──────── WORKING DATA ────────

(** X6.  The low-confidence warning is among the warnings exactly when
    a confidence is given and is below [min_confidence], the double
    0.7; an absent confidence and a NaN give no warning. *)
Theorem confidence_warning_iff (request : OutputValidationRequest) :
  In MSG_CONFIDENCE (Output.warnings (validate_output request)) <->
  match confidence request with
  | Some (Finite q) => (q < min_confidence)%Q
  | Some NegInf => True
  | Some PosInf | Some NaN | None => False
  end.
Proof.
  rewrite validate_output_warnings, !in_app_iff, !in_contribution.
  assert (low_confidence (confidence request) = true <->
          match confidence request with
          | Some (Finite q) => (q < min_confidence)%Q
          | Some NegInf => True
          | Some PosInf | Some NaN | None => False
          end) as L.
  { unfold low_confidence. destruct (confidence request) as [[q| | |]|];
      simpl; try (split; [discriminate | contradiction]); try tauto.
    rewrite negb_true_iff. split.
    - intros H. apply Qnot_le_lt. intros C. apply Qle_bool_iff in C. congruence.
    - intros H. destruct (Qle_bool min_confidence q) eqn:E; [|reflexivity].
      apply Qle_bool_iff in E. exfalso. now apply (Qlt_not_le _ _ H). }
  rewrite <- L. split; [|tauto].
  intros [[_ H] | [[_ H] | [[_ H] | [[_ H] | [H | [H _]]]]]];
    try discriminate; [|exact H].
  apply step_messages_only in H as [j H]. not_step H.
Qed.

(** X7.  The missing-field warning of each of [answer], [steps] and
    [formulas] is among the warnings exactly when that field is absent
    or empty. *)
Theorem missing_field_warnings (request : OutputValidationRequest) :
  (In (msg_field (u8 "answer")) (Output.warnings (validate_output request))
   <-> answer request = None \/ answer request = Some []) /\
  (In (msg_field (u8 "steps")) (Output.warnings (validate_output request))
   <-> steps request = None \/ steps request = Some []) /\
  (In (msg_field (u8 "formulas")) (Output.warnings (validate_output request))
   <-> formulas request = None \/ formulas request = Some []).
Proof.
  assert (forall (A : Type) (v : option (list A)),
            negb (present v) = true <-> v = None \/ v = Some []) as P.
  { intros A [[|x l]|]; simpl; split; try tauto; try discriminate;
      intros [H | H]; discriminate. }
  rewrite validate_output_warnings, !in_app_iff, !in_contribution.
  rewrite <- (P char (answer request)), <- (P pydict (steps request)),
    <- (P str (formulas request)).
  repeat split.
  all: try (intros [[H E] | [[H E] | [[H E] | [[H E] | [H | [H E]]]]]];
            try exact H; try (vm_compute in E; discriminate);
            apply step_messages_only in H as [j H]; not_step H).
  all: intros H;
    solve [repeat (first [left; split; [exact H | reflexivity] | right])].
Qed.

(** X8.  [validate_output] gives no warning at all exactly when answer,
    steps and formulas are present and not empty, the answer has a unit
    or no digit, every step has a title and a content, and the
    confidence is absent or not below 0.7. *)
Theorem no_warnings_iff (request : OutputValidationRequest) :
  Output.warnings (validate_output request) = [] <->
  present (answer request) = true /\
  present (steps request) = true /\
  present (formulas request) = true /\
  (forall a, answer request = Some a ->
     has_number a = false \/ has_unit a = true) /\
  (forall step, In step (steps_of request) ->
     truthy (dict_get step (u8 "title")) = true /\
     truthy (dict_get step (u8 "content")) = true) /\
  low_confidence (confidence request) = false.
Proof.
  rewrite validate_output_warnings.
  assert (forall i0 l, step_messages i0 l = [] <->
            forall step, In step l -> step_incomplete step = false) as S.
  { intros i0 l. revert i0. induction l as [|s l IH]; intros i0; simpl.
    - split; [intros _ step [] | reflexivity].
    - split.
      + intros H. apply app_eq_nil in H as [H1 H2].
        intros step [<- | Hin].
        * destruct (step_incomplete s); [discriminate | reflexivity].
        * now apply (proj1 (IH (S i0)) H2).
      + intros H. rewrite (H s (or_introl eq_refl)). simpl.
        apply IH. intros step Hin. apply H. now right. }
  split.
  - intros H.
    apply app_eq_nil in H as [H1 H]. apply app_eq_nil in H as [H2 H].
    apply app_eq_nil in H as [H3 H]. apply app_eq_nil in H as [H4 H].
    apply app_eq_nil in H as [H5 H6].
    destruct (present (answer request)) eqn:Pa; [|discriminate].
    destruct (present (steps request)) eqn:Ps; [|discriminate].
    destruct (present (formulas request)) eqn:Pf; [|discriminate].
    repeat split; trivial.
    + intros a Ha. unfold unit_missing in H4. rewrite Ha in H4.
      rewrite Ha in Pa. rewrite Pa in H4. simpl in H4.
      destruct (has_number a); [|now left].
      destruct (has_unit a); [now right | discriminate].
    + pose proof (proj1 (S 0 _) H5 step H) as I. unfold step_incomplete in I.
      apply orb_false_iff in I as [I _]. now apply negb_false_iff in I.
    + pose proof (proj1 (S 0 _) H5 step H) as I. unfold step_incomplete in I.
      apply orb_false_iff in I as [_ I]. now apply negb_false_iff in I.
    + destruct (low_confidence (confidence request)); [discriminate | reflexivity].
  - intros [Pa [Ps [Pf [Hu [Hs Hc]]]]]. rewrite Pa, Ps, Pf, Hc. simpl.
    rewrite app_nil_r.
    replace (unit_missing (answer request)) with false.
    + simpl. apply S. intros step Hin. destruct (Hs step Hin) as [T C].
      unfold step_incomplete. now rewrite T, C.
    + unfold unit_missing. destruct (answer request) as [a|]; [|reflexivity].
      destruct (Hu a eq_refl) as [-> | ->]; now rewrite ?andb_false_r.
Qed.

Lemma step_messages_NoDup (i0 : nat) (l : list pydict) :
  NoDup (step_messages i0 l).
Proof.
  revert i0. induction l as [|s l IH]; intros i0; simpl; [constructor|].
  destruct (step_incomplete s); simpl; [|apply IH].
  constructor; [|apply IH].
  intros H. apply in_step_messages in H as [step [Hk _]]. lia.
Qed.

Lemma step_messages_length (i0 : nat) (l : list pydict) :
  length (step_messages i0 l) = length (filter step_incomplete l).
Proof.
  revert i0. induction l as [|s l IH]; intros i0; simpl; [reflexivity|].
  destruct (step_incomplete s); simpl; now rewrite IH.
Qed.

────────
──────── WORKING DATA ────────

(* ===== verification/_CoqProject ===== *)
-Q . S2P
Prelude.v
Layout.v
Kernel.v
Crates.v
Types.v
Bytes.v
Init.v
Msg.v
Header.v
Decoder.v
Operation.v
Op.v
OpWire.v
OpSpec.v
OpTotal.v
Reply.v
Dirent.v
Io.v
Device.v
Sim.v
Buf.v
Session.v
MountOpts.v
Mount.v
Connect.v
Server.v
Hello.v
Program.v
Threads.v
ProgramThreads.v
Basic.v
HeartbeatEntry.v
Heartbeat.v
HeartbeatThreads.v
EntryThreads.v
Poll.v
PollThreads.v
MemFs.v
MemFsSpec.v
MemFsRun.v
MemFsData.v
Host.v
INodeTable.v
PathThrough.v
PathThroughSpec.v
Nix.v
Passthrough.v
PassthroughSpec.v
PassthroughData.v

────────

▶ **WHAT IS BEING ASKED**:
Copy from the entries only those lines that hold the word "OutputValidationRequest".

▶ **TASK ANSWER**:
Theorem confidence_warning_iff (request : OutputValidationRequest) :
Theorem missing_field_warnings (request : OutputValidationRequest) :
Theorem no_warnings_iff (request : OutputValidationRequest) :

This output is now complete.